Actually lighting consoles can run as high as $40,000 or so. $2,000 is on the very low end of the range.


----------



## Stevens R. Miller (May 3, 2016)

I'm no expert, but I'm in kind of the same boat. My son's middle school has an old board that's going to need replacement soon. Reading up on consoles is mind-numbing. Part of the confusion, for me, seems to arise from the fact that there are boards for a variety of applications. What I need (and, maybe, what you need) is a board appropriate to an educational, theatrical environment. That's not the same as, say, a board that a professional would use to support a rock concert. So, just knowing what a board is good for can be a challenge, as some high-priced stuff may not be a good fit for folks like us, while low-end stuff might meet our needs.
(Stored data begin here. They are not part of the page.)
Lemma deleteOne_quiet {I A} (m : Model I A) p w :
  forallb negb (faults w) = true ->
  exists n w', deleteOne m p w = (Ok n, w') /\ forallb negb (faults w') = true.
Proof.
  intros Q. unfold deleteOne.
  destruct (roundTrip_quiet_Ok
              (fun d => if existsb p (coll m d) then 1 else 0)
              (fun d => setColl m (removeFirst p (coll m d)) d) w Q)
    as (w' & E & _ & Q').
  eauto.
Qed.

(** [deleteChatById] returns when no round trip fails. *)
Lemma deleteChatById_returns (id : string) (w : World) :
  forallb negb (faults w) = true ->
  exists r w', deleteChatById id w = (Ok r, w').
Proof.
  intros Q. unfold deleteChatById, try_catch, bind.
  destruct (deleteMany_quiet Vote (fun v => vote_chatId (fields v) =? id) w Q)
    as (n1 & w1 & -> & Q1).
  destruct (deleteMany_quiet Message (fun m => msg_chatId (fields m) =? id) w1 Q1)
    as (n2 & w2 & -> & Q2).
  destruct (deleteMany_quiet Stream (fun s => stream_chatId (fields s) =? id) w2 Q2)
    as (n3 & w3 & -> & Q3).
  destruct (deleteOne_quiet Chat (fun c => chat_id (fields c) =? id) w3 Q3)
    as (n4 & w4 & -> & Q4).
  unfold ret. eauto.
Qed.

(** C4. When [deleteChatById id] returns, the store holds no vote, message
    or stream whose [chatId] is [id], and no chat whose [id] is [id]. The
    state it starts from satisfies the schema's unique index on [Chat.id]. *)
Theorem deleteChatById_cascade (id : string) (w : World) (r : option string) (w' : World) :
  chatIdsUnique (db w) ->
  deleteChatById id w = (Ok r, w') ->
  (forall v, In v (votes (db w')) -> vote_chatId (fields v) <> id) /\
  (forall m, In m (messages (db w')) -> msg_chatId (fields m) <> id) /\
  (forall s, In s (streams (db w')) -> stream_chatId (fields s) <> id) /\
  (forall c, In c (chats (db w')) -> chat_id (fields c) <> id).
Proof.
  intros Huniq H. unfold deleteChatById in H.
  peel H. peel H. peel H. peel H. peel H. peel H.
  apply deleteMany_Ok in Hstep. destruct Hstep as (D1 & _).
  apply deleteMany_Ok in Hstep0. destruct Hstep0 as (D2 & _).
  apply deleteMany_Ok in Hstep1. destruct Hstep1 as (D3 & _).
  apply deleteOne_Ok in Hstep2. destruct Hstep2 as (D4 & _).
  subst w'. rewrite D4, D3, D2, D1. simpl.
  repeat split.
  - intros v Hin Heq. apply filter_negb_none in Hin.
    apply String.eqb_neq in Hin. contradiction.
  - intros m Hin Heq. apply filter_negb_none in Hin.
    apply String.eqb_neq in Hin. contradiction.
  - intros s Hin Heq. apply filter_negb_none in Hin.
    apply String.eqb_neq in Hin. contradiction.
  - intros c Hin Heq.
    apply (removeFirst_none (fun c => chat_id (fields c))) in Hin.
    + apply String.eqb_neq in Hin. contradiction.
    + intros y z Hy Hz. apply String.eqb_eq in Hy, Hz. congruence.
    + exact Huniq.
Qed.

Lemma deleteChatById_cascade_witness :
  let out := deleteChatById "c1" (world sampleDb []) in
  chatIdsUnique sampleDb /\
  fst out = Ok (Some "c1") /\
  (forall v, In v (votes (db (snd out))) -> vote_chatId (fields v) <> "c1") /\
  (forall m, In m (messages (db (snd out))) -> msg_chatId (fields m) <> "c1") /\
  (forall s, In s (streams (db (snd out))) -> stream_chatId (fields s) <> "c1") /\
  (forall c, In c (chats (db (snd out))) -> chat_id (fields c) <> "c1").
Proof.
  intros out.
  assert (U : chatIdsUnique sampleDb).
  { unfold chatIdsUnique. simpl.
    repeat (constructor; [simpl; intuition discriminate|]). constructor. }
  split; [exact U|]. split; [reflexivity|].
  apply (deleteChatById_cascade "c1" (world sampleDb []) (Some "c1") (snd out)).
  - exact U.
  - reflexivity.
Defined.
I'll be interested in what people recommend.

How many dimmers do you have? (We have 48.)

Are they DMX 512? (Ours are.) If not, what?

How many electric bars do you have? (We have two.)
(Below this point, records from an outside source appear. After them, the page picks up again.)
Create HintDb subs_specs discriminated.
#[global] Hint Resolve subs_subscribe subs_unsubscribe : subs_specs.
#[global] Hint Extern 1 (subs _ _ _) => eassumption : subs_specs.

Ltac subs_step :=
  lazymatch goal with
  | |- wp (update _ _) ?st _ _ =>
      match goal with
      | H : subs _ _ st |- _ =>
          eapply (wp_update_subs _ _ _ _ _ _ _ H); [solve [sub_only_side] | intros ? ?]
      end
  | |- wp (for_each _ _) ?st _ _ =>
      match goal with
      | H : subs ?o ?st0 st |- _ =>
          eapply wp_conseq;
          [ eapply (wp_for_each _ _ (subs o st0) (fun _ _ => False));
            [ exact H | cbv beta; intros ? ? ? ? ]
          | cbv beta; intros ? ? ? | cbv beta; intros ? ? ? ]
      end
  | |- subs _ _ _ => first [ eassumption | apply subs_weaken; eassumption ]
  | |- False => contradiction
  | |- wp _ _ _ _ =>
      first
        [ wp_step
        | eapply wp_conseq;
          [ solve [eauto 3 with subs_specs]
          | cbv beta; intros ? ? ? | cbv beta; intros ? ? ? ] ]
  end.

Ltac subs_go := repeat subs_step.

Section Subs.

Variable rec : Ops.
Hypothesis Hrec : ops_subs rec.

Lemma Signal_subscribe_subs st0 self target st :
  subs None st0 st ->
  wp (Signal_subscribe self target) st (fun _ st' => subs None st0 st') (fun _ _ => False).
Proof. intros H. unfold Signal_subscribe. subs_go. Qed.
#[local] Hint Resolve Signal_subscribe_subs : subs_specs.

Lemma Signal_unsubscribe_subs st0 self target st :
  subs None st0 st ->
  wp (Signal_unsubscribe self target) st (fun _ st' => subs None st0 st') (fun _ _ => False).
Proof. intros H. unfold Signal_unsubscribe. subs_go. Qed.
#[local] Hint Resolve Signal_unsubscribe_subs : subs_specs.

Lemma Computed_subscribe_subs st0 self target st :
  subs None st0 st ->
  wp (Computed_subscribe rec self target) st
    (fun _ st' => subs None st0 st') (fun _ _ => False).
Proof. intros H. unfold Computed_subscribe. subs_go. Qed.

Lemma Computed_unsubscribe_subs st0 self target st :
  subs None st0 st ->
  wp (Computed_unsubscribe rec self target) st
    (fun _ st' => subs None st0 st') (fun _ _ => False).
Proof. intros H. unfold Computed_unsubscribe. subs_go. Qed.

Lemma subscribe_subs st0 self target st :
  subs None st0 st ->
  wp (subscribe rec self target) st (fun _ st' => subs None st0 st') (fun _ _ => False).
Proof.
  intros H. unfold subscribe. subs_go.
  now apply Computed_subscribe_subs.
Qed.

Lemma unsubscribe_subs st0 self target st :
  subs None st0 st ->
  wp (unsubscribe rec self target) st (fun _ st' => subs None st0 st') (fun _ _ => False).
Proof.
  intros H. unfold unsubscribe. subs_go.
  now apply Computed_unsubscribe_subs.
Qed.

Lemma bodies_subs :
  ops_subs (mkOps (exec rec) (refresh rec) (subscribe rec) (unsubscribe rec)
              (notify rec) (drain_wave_body rec) (drain_body rec)).
Proof.
  constructor; simpl; intros.
  - now apply subscribe_subs.
  - now apply unsubscribe_subs.
Qed.

End Subs.

Lemma run_subs fuel : ops_subs (run fuel).
Proof.
  induction fuel as [|fuel IH].
  - constructor; simpl; intros; exact I.
  - simpl. apply bodies_subs. exact IH.
Qed.

Section SubsBodies.

Variable fuel : nat.

Lemma o_subscribe_subs o st0 i t st :
  subs o st0 st ->
  wp (o_subscribe (run fuel) i t) st (fun _ st' => subs o st0 st') (fun _ _ => False).
Proof.
  intros H. wp_apply (subs_subscribe (run fuel) (run_subs fuel) st); [apply subs_refl| |auto].
  eapply subs_trans; [exact H|]. now apply subs_weaken.
Qed.

Lemma o_unsubscribe_subs o st0 i t st :
  subs o st0 st ->
  wp (o_unsubscribe (run fuel) i t) st (fun _ st' => subs o st0 st') (fun _ _ => False).
Proof.
  intros H. wp_apply (subs_unsubscribe (run fuel) (run_subs fuel) st); [apply subs_refl| |auto].
  eapply subs_trans; [exact H|]. now apply subs_weaken.
Qed.

#[local] Hint Resolve o_subscribe_subs o_unsubscribe_subs : subs_specs.

Lemma prune_context_sources_subs o st0 st :
  subs o st0 st ->
  wp (prune_context_sources (run fuel)) st (fun _ st' => subs o st0 st') (fun _ _ => False).
Proof. intros H. unfold prune_context_sources. subs_go. Qed.
#[local] Hint Resolve prune_context_sources_subs : subs_specs.

(** [cleanup_context] changes subscriptions, and the dependency array of
    the current listener; nothing else. *)
Lemma cleanup_context_subs listener st :
  eval_listener st = Some listener ->
  wp (cleanup_context (run fuel)) st
    (fun _ st' => subs (Some listener) st st') (fun _ _ => False).
Proof.
  intros Hl. pose proof (subs_refl (Some listener) st) as H.
  unfold cleanup_context. subs_step. subs_step. rewrite Hl.
  subs_go.
Qed.

(** [dispose_effect(effect, false)] changes subscriptions, and the
    dependency array of the effect; nothing else. *)
Lemma dispose_effect_false_subs effect st :
  wp (dispose_effect_with (run fuel) (fun _ => ret tt) effect false) st
    (fun _ st' => subs (Some effect) st st') (fun _ _ => False).
Proof.
  pose proof (subs_refl (Some effect) st) as H.
  unfold dispose_effect_with. subs_go.
Qed.

End SubsBodies.

(** * A running computed signal across a call *)

Lemma wp_modify_guard (f : State -> State) st c s k (Q : unit -> State -> Prop) E :
  guarded c s k st ->
  nodes (f st) = nodes st ->
  compute_count c (f st) = compute_count c st ->
  (forall st', guarded c s k st' -> Q tt st') ->
  wp (modify f) st Q E.
Proof.
  intros [(n & Hn & HP) Hc] Hnodes Hcount HQ. apply wp_modify, HQ.
  split; [|congruence]. exists n. now rewrite Hnodes.
Qed.

Lemma wp_update_guard (i : node_id) (f : Node -> Node) st c s k
    (Q : unit -> State -> Prop) E :
  guarded c s k st ->
  (forall n, nodes st !! i = Some n -> i = c -> is_running s (f n)) ->
  (forall st', guarded c s k st' -> Q tt st') ->
  wp (update i f) st Q E.
Proof.
  intros [Hq Hc] Hkeep HQ. apply wp_update. intros n Hn. apply HQ.
  split; [|exact Hc]. eapply protected_insert; eauto.
Qed.

Lemma wp_alloc_guard (x : Node) st c s k (Q : node_id -> State -> Prop) E :
  guarded c s k st ->
  (forall i st', guarded c s k st' -> Q i st') ->
  wp (alloc x) st Q E.
Proof.
  intros [Hq Hc] HQ. apply wp_alloc, HQ. split; [|exact Hc].
  now apply protected_alloc.
Qed.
What's your student level? (I'm in a middle school.)

Here's a big one, at least in my environment: Can you insure that someone on staff will have the duty to know how the board operates and, if you can insure that, how much time can they give to this responsibility?
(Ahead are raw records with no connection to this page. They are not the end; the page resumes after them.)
(** * AI inference energy dashboards: data pipeline and its properties

    A shallow embedding of the tabular pipeline of the two dashboard scripts
    [ai_energy_dashboard_final.py] and [ai_energy_dashboard_scaled_final.py]:
    the loader that derives the energy columns, the model/device filter, the
    unit conversion and the aggregations that feed the charts.

    Conventions of the embedding.
    - A data frame is an ordered list of column names and a list of rows; a
      row maps column names to cells.
    - A float is an exact rational ([Qc]) or not-a-number ([NaN]); rounding
      and infinities are outside the model, and a division by a zero count
      yields [NaN].
    - A timestamp is a number of nanoseconds since 1970-01-01T00:00 (a
      Thursday), without time zone.
    - An exception is a value of type [error]; code that can raise returns
      a [result]. *)

From Stdlib Require Import ZArith QArith Qcanon Ascii.
From stdpp Require Import base option list gmap strings numbers sorting.

Open Scope Z_scope.

(** ** The part of the data-frame library the scripts use *)

Module Pandas.

(** A cell of a table read from a CSV file. [NaN] stands for every missing
    value (NaN, None, NaT). *)
Inductive cell : Type :=
  | NaN
  | Str (s : string)
  | Num (q : Qc)
  | Timestamp (t : Z).

#[export] Instance cell_eq_dec : EqDecision cell.
Proof. solve_decision. Defined.

Inductive error : Type :=
  | KeyError (missing : list string)
  | TypeError
  | AttributeError.

Inductive result (A : Type) : Type :=
  | Ok (a : A)
  | Raise (e : error).
Arguments Ok {A} a.
Arguments Raise {A} e.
I say that last is a big one because _no one_ at my son's middle school has the duty to know how their board operates. It was (at the time of purchase), about $3,500, and has a lot of nifty abilities, nearly none of which tend to get used, because: no one knows how it works; the time available in the theater for a volunteer to learn how it works is very limited; it's fairly complicated, especially for those (like me) with very little theater experience; and the manual is written in what appears to be some sort of cryptographic steganography, where long passages of apparently plain language actually conceal the information that would otherwise permit one to know how this inscrutable thing works. As a result, a number of shows have been done with the students simply memorizing the light cues, and ramming the dimmer controls to their appropriate levels as fast as they can. This is somewhat maddening, because the kids _are_ able to learn the programming of cues, fades, and effects, but only if an adult who already knows this stuff can teach it to them. With no one on staff who can do this, a great device is going largely to waste (and deteriorating from rough handling). If your situation is similar, you may want to look for the simplest board you can, just to avoid the result my son's school seems to have experienced.

That's my US$0.02, and worth, at most, both pennies. Will be eager to see what others have to offer you.


----------



## BillConnerFASTC (May 3, 2016)

I think before console, you need to look at lighting positions for mounting the fixtures, power and date infrastructure, then fixtures, and lastly console. Comparatively, the console may be inexpensive item compared to a a couple of LED fixtures or quartz fixtures with dimmer and more wiring. Its hard to generalize and not miss unique problems and opportunities of the space. Also, the console is the piece that will change most often - whether that is between when you begin researching it and when you buy it; or between when you buy the first an when you buy the replacement.


----------



## Luna1968 (May 3, 2016)

Stevens R. Miller said:


> I'm no expert, but I'm in kind of the same boat. My son's middle school has an old board that's going to need replacement soon. Reading up on consoles is mind-numbing. Part of the confusion, for me, seems to arise from the fact that there are boards for a variety of applications. What I need (and, maybe, what you need) is a board appropriate to an educational, theatrical environment. That's not the same as, say, a board that a professional would use to support a rock concert. So, just knowing what a board is good for can be a challenge, as some high-priced stuff may not be a good fit for folks like us, while low-end stuff might meet our needs.
> 
> I'll be interested in what people recommend.
> 
> ...



Thank you! It does sounds like we are in the same boat. I have no working lights currently, other than the recessed lights. I literally stand on the stage and manually flip seven lights switches (in between scenes, so I look like an idiot.)


----------



## Luna1968 (May 3, 2016)

BillConnerASTC said:


> I think before console, you need to look at lighting positions for mounting the fixtures, power and date infrastructure, then fixtures, and lastly console. Comparatively, the console may be inexpensive item compared to a a couple of LED fixtures or quartz fixtures with dimmer and more wiring. Its hard to generalize and not miss unique problems and opportunities of the space. Also, the console is the piece that will change most often - whether that is between when you begin researching it and when you buy it; or between when you buy the first an when you buy the replacement.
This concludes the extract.